[Saved data entries]
=== Section Start ===
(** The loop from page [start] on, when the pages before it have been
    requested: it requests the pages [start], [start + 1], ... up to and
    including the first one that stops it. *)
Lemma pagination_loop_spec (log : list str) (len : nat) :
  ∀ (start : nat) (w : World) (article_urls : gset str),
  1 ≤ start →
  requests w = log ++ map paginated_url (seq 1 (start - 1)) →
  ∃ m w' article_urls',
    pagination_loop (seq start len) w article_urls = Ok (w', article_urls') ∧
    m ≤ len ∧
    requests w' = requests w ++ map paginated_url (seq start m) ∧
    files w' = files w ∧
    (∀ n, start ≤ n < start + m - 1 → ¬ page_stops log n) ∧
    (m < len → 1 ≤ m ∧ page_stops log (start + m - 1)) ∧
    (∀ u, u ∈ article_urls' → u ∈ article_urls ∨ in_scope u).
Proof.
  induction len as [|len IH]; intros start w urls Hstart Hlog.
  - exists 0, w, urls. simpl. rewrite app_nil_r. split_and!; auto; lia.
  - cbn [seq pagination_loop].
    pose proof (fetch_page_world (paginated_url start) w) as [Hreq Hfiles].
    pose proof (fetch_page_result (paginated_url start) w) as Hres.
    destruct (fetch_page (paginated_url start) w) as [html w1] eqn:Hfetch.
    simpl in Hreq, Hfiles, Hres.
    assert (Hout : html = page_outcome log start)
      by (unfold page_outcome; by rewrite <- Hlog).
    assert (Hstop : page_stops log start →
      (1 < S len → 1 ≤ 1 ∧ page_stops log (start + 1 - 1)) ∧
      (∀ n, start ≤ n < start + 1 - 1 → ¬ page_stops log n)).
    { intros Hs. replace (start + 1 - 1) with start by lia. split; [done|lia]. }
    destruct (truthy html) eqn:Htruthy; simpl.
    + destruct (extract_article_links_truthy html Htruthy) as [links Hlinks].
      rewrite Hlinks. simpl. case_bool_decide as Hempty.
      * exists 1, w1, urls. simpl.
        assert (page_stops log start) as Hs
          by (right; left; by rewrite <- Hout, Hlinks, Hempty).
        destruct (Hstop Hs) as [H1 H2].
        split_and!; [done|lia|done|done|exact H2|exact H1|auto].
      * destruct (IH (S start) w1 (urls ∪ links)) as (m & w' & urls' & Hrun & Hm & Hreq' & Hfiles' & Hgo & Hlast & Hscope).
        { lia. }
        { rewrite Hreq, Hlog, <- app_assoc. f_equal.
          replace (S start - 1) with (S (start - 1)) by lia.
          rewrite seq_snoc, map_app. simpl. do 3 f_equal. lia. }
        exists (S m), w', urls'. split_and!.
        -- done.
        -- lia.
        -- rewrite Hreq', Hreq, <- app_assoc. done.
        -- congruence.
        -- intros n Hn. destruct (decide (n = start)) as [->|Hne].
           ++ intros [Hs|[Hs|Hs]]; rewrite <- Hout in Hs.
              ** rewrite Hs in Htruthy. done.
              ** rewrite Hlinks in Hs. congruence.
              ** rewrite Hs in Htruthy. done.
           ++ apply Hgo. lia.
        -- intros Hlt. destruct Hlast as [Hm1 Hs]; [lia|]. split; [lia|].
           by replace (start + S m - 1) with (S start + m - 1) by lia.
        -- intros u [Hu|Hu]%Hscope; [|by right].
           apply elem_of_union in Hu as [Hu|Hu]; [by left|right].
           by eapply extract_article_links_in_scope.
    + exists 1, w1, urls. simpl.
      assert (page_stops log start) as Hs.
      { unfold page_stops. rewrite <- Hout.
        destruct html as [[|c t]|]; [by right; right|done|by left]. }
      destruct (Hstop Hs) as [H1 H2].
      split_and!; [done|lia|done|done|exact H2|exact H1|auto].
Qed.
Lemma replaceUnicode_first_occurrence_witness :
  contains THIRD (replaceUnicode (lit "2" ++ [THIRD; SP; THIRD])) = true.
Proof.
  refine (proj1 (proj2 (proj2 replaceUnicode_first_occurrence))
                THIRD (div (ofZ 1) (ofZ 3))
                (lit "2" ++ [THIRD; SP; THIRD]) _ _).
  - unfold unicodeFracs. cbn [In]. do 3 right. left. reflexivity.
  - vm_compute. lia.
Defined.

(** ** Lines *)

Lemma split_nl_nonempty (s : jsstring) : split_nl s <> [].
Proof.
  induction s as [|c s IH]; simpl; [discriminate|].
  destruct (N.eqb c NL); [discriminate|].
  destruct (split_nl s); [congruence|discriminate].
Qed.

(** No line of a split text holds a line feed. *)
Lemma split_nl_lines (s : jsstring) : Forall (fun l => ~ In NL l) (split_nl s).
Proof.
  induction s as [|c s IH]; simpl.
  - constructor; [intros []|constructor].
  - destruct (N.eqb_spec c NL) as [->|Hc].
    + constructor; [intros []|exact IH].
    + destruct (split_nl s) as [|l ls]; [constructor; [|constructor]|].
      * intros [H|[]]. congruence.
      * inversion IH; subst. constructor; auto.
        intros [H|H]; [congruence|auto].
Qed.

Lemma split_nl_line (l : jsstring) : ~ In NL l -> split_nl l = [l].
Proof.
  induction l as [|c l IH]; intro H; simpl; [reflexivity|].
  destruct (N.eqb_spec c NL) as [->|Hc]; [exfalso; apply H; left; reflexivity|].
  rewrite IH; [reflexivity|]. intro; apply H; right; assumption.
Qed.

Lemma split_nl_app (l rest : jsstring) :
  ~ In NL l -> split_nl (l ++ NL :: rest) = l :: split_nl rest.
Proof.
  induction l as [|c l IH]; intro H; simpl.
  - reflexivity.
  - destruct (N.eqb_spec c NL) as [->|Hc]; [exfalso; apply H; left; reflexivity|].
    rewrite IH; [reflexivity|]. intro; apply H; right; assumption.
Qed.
=== Section End ===
WHAT YOU WILL DO: Write out every line from the data above that includes "assumption".

RESPONSE TO THIS EXERCISE:
  rewrite IH; [reflexivity|]. intro; apply H; right; assumption.
    rewrite IH; [reflexivity|]. intro; apply H; right; assumption.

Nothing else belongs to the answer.